Source data:
═══
(** [f] on every entry of a rank-3 block. *)
Definition map3 (f : Qc → Qc) (t : tensor3) : tensor3 :=
  fmap (M := list) (fmap (M := list) (fmap (M := list) f)) t.

Definition flatten3 (t : tensor3) : list Qc := mjoin (mjoin t).

End Tensor.

(** ** [utils/vt_utils.py]: grid points of a mask *)

Module GridPoints.
Import Tensor.

(** The mask argument is a tensor of rank 3 (C, H, W) or 4 (B, C, H, W). *)
Inductive mask_arg : Type :=
| Rank3 (m : tensor3)
| Rank4 (m : tensor4).

(** [mask.unsqueeze(0)] *)
Definition unsqueeze0 (m : tensor3) : tensor4 := [m].

(** [torch.nonzero(mask)]: the index of every entry that is not zero, in
    row-major order. *)
Definition nonzero1 (row : tensor1) : list nat :=
  mjoin (imap (λ x q, if decide (q = 0) then [] else [x]) row).

Definition nonzero2 (t : tensor2) : list (nat * nat) :=
  mjoin (imap (λ y row, (λ x, (y, x)) <$> nonzero1 row) t).

Definition nonzero3 (t : tensor3) : list (nat * nat * nat) :=
  mjoin (imap (λ c t2, (λ '(y, x), (c, y, x)) <$> nonzero2 t2) t).

Definition nonzero4 (t : tensor4) : list (nat * nat * nat * nat) :=
  mjoin (imap (λ b t3, (λ '(c, y, x), (b, c, y, x)) <$> nonzero3 t3) t).

(** [as_tuple=True]: one index vector per dimension. *)
Definition as_tuple (ix : list (nat * nat * nat * nat))
  : list nat * list nat * list nat * list nat :=
  ((λ '(b, _, _, _), b) <$> ix, (λ '(_, c, _, _), c) <$> ix,
   (λ '(_, _, y, _), y) <$> ix, (λ '(_, _, _, x), x) <$> ix).

(** [v == k], elementwise. *)
Definition eq_scalar (v : list nat) (k : nat) : list bool :=
  (λ i, bool_decide (i = k)) <$> v.

Definition logical_and (u v : list bool) : list bool := zip_with andb u v.

(** [v[target]] for a boolean index vector of the length of [v]. *)
Fixpoint bool_index {A} (v : list A) (target : list bool) : list A :=
  match v, target with
  | a :: v', t :: target' =>
      if t then a :: bool_index v' target' else bool_index v' target'
  | _, _ => []
  end.

(** [torch.column_stack((u, v))]: one row [(u_i, v_i)] per entry. *)
Definition column_stack (u v : list nat) : list (nat * nat) := zip u v.

Definition get_grid_points_from_mask (batch_idx channel_idx : nat)
    (mask : mask_arg) : list (nat * nat) :=
  let mask := match mask with
              | Rank3 m => unsqueeze0 m
              | Rank4 m => m
              end in
  let '(flatten_batch_idx, flatten_channel_idx, flatten_y_idx, flatten_x_idx) :=
    as_tuple (nonzero4 mask) in
  let target_idx := logical_and (eq_scalar flatten_batch_idx batch_idx)
                                (eq_scalar flatten_channel_idx channel_idx) in
  column_stack (bool_index flatten_x_idx target_idx)
               (bool_index flatten_y_idx target_idx).

(** The nonzero entries of one (H, W) plane, as (x, y) pairs in row-major
    order of the plane. *)
Definition plane_points (plane : tensor2) : list (nat * nat) :=
  (λ '(y, x), (x, y)) <$> nonzero2 plane.

(** The batch and channel components of an index row. *)
Definition key_b (ix : nat * nat * nat * nat) : nat := let '(b, _, _, _) := ix in b.
Definition key_c (ix : nat * nat * nat) : nat := let '(c, _, _) := ix in c.
Definition key_c4 (ix : nat * nat * nat * nat) : nat := let '(_, c, _, _) := ix in c.

End GridPoints.

(** ** [utils/vt_utils.py]: structured observation points, [vt_obs] *)

Module VtObs.

(** A random generator is a state that yields raw integers; [generator=None]
    stands for torch's default generator, threaded the same way. *)
Section Generator.
Variable G : Type.
Variable next_raw : G → Z * G.

(** [n] raw draws, in order. *)
Fixpoint draws (n : nat) (g : G) : list Z * G :=
  match n with
  | O => ([], g)
  | S n' =>
      let '(r, g1) := next_raw g in
      let '(rs, g2) := draws n' g1 in
      (r :: rs, g2)
  end.

(** Rows of length [cols] cut from a flat list. *)
Fixpoint reshape (rows cols : nat) (l : list Z) : list (list Z) :=
  match rows with
  | O => []
  | S rows' => take cols l :: reshape rows' cols (drop cols l)
  end.

(** [torch.randint(low, high, (rows, cols), generator=g)]: every entry is
    [low] plus a raw draw reduced modulo [high - low]; the call raises when
    the range is empty. *)
Definition randint (low high : Z) (rows cols : nat)
  : Py.M G (list (list Z)) :=
  λ g, if decide (low < high)%Z
       then let '(rs, g') := draws (rows * cols) g in
            (Py.Val (reshape rows cols ((λ r, low + r `mod` (high - low))%Z <$> rs)), g')
       else (Py.Exc (Py.RuntimeError "random_ expects 'from' to be less than 'to'"), g).

End Generator.

(** [torch.arange(start, stop, step)] on integers: [start], [start + step],
    ... short of [stop]; a zero step, or bounds that disagree with the sign
    of the step, raise. *)
Definition arange (start stop step : Z) : Py.outcome (list Z) :=
  if decide (step = 0)%Z then Py.Exc (Py.RuntimeError "step must be nonzero")
  else if decide ((0 < step ∧ stop < start) ∨ (step < 0 ∧ start < stop))%Z
  then Py.Exc (Py.RuntimeError "upper bound and lower bound inconsistent with step sign")
  else Py.Val ((λ k, start + k * step)%Z <$>
                 seqZ 0 ((stop - start + step - Z.sgn step) `div` step)).

(** [torch.meshgrid(xs, ys, indexing='ij')]: [fst[i][j] = xs[i]] and
    [snd[i][j] = ys[j]]. *)
Definition meshgrid_ij (xs ys : list Z) : list (list Z) * list (list Z) :=
  ((λ x, (λ _, x) <$> ys) <$> xs, (λ _, ys) <$> xs).

(** The fields of a [vt_obs] object that [structure_obs] reads (the
    floating-point plotting grids [grid_x], [grid_y] are left out). *)
Record vt_obs : Type := {
  x_dim : Z;
  y_dim : Z;
  x_spacing : Z;
  y_spacing : Z;
  x_list : list Z;
  y_list : list Z;
  x_start_grid : list (list Z);
  y_start_grid : list (list Z)
}.

(** [vt_obs.__init__] *)
Definition init (x_dim y_dim x_spacing y_spacing : Z) : Py.outcome vt_obs :=
  match arange 0 (x_dim - x_spacing + 1) x_spacing with
  | Py.Exc e => Py.Exc e
  | Py.Val x_list =>
      match arange 0 (y_dim - y_spacing + 1) y_spacing with
      | Py.Exc e => Py.Exc e
      | Py.Val y_list =>
          let '(x_start_grid, y_start_grid) := meshgrid_ij x_list y_list in
          Py.Val {| x_dim := x_dim; y_dim := y_dim;
                    x_spacing := x_spacing; y_spacing := y_spacing;
                    x_list := x_list; y_list := y_list;
                    x_start_grid := x_start_grid;
                    y_start_grid := y_start_grid |}
      end
  end.

(** The shape of a grid: its number of rows and the length of its first
    row. *)
Definition shape2 (t : list (list Z)) : nat * nat :=
  (length t, match t with [] => 0%nat | r :: _ => length r end).

Definition add2 (s t : list (list Z)) : list (list Z) :=
  zip_with (zip_with Z.add) s t.

Definition flatten2 (t : list (list Z)) : list Z := mjoin t.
═══
- _What to do_
If a line in the entries above has the word "that", copy it.

- _Solution to the problem_
(** [torch.nonzero(mask)]: the index of every entry that is not zero, in
(** A random generator is a state that yields raw integers; [generator=None]
    ... short of [stop]; a zero step, or bounds that disagree with the sign
(** The fields of a [vt_obs] object that [structure_obs] reads (the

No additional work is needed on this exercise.